S'agissant de l'existence d'un vice caché dans la commande du coupe circuit, elle avance que :
- il résulte de l'expertise judiciaire que les désordres sont dus à un mauvais montage du coupe-circuit et que pour l'un des véhicules, le moteur ne démarre plus et que pour l'autre, le coupe-circuit défaillant a occasionné un accident de la circulation, le conducteur ne pouvant plus man'uvrer son camion (coupure direction assistée),
- ces désordres rendent donc les deux tracteurs inutilisables en l'état et surtout dangereux pour le conducteur et les tiers (bombe ambulante selon les termes de M. [H]),
- en conséquence, l'expertise judiciaire menée sur les deux tracteurs permet de conclure que le défaut de montage a rendu la chose impropre à son usage normal, caractérisant ainsi la nécessité de mettre en 'uvre la garantie des vices cachés,
- à la suite de la première réunion d'expertise ayant eu lieu le 19 février 2020, M. [H] a adressé un projet de rapport le 3 mai 2020, de sorte qu'elle n'a donc eu connaissance du vice, dans toute son ampleur et ses conséquences qu'à compter du 3 mai 2020 et qu'en conséquence sa demande fondée sur la garantie des vices cachés est parfaitement recevable,
- l'expert judiciaire indique que les désordres étaient existants avant la vente et sont indécelables pour un profane en matière d'automobile, ce qui est le cas en l'espèce alors qu'elle ne dispose donc pas de compétences techniques en pareille matière mais surtout elle n'est aucunement habilitée à manipuler les commandes d'un coupe-circuit soumis à homologation pour le transport de matières dangereuses,
- le moyen selon lequel, l'antériorité n'est pas démontrée au seul motif que les camions ont roulé pendant plus de 18 mois sur plusieurs milliers de kilomètres est inopérant, alors que le vice caché était à l'état de germe et il n'est pas anormal que les camions aient parcouru plusieurs milliers de kilomètres puisque par définition le kilométrage d'un camion et d'une voiture n'est assurément pas comparable,
- elle a respecté les prescriptions du constructeur et assuré l'entretien des véhicules,
- l'attestation de conformité de la DREAL et de la CACIPED ne suffit pas à démontrer l'absence de vice antérieur à la vente,
- comme le rappelle à juste titre l'expert judiciaire, le rôle de ses organismes « se limite à vérifier l'existence du coupe-circuit et de son fonctionnement mais ceci sans démontage et sans vérification de l'état du coupe-circuit »,
- la CACIPED affirme qu'ils ne sont pas intervenus du point de vue du montage des équipements homologués,
- il résulte de l'expertise judiciaire que les désordres sont dus à un mauvais montage du coupe-circuit et que pour l'un des véhicules, le moteur ne démarre plus et que pour l'autre, le coupe circuit défaillant a occasionné un accident de la circulation, le conducteur ne pouvant plus man'uvrer son camion (coupure direction assistée).

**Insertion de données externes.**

(** The audit log: the flag and the call together. *)
Lemma running_log w q x p rf e a : running w q x p rf → in_progress p = true →
  running (ext e [EvCall (ProcessLogging (transaction x)) a]
      (set_ctxs (λ m, <[c := set_logged (λ _, true) x]> m) w))
    q (set_logged (λ _, true) x) Logged rf.
Proof.
  intros [] Hp. constructor; try done.
  - apply household_ext; [by apply household_ctxs|by constructor].
  - simpl. rewrite drop_app_le by apply ru_house0. unfold protocol in *. rewrite steps_app, ru_proto0.
    change (steps [EvCall (ProcessLogging (transaction x)) a] (Tx (transaction x) p rf)
      = Some (Tx (transaction x) Logged rf)).
    rewrite (call_steps (ProcessLogging (transaction x)) a (transaction x) p rf Logged);
      [by rewrite orb_false_r|done|by destruct rf|by simpl; rewrite Hp].
  - apply lookup_insert_eq.
  - intros _. by left.
Qed.

Lemma log_running_wp w q x p rf (Q : Z → world X → Prop) :
  running w q x p rf → alive p = true →
  (∀ w' y p', running w' q y p' rf → alive p' = true → transaction y = transaction x →
     (section_on w q → p' = Logged) → Q OK w') →
  wp (coraza_log_transaction r) Q w.
Proof.
  intros H Hp HQ. unfold coraza_log_transaction. act_step. eapply run_get_req; [exact H|].
  assert (Hskip : ¬ section_on w q → Q OK w) by (intros Hoff; by eapply HQ).
  destruct (r_dir_conf q) as [d|] eqn:Hd.
  2: { apply wp_ret, Hskip. intros (d & dcf & ? & _). congruence. }
  destruct (running_valid _ _ _ _ _ _ _ _ _ _ _ H Hd) as [dcf Hdcf]. do 2 act_step.
  case_goal as He.
  { apply wp_ret, Hskip. intros (d' & dcf' & Hd' & Hdcf' & E). rewrite Hd in Hd'. by simplify_eq. }
  rewrite (ru_slot _ _ _ _ _ _ _ _ _ _ H). act_step. eapply run_get_ctx; [exact H|].
  assert (in_progress p = true ∨ p = Logged) as Hpp by (by apply alive_cases).
  destruct (logged x) eqn:Hl.
  { apply wp_ret. eapply HQ; [exact H|done|done|]. intros _.
    destruct (ru_sync _ _ _ _ _ _ _ _ _ _ H Hl) as [?| ->]; done. }
  assert (in_progress p = true) as Hip.
  { destruct Hpp as [?| ->]; [done|]. rewrite (ru_logged _ _ _ _ _ _ _ _ _ _ H) in Hl; done. }
  act_step. eapply wp_upd_ctx; [apply H|]. act_step. apply wp_dl_call; [by apply (running_ready n ch c r on w q x p rf)|done|].
  intros a e _. rewrite ext_after. apply wp_ret. eapply HQ; [by apply (running_log w q x p rf)|done|done|done].
Qed.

Ces désordres rendent donc les deux tracteurs inutilisables en l'état et surtout dangereux pour le conducteur et les tiers (bombe ambulante selon les termes de M. [H]).
- en conséquence, l'expertise judiciaire menée sur les deux tracteurs permet de conclure que le défaut de montage a rendu la chose impropre à son usage normal, caractérisant ainsi la nécessité de mettre en 'uvre la garantie des vices cachés.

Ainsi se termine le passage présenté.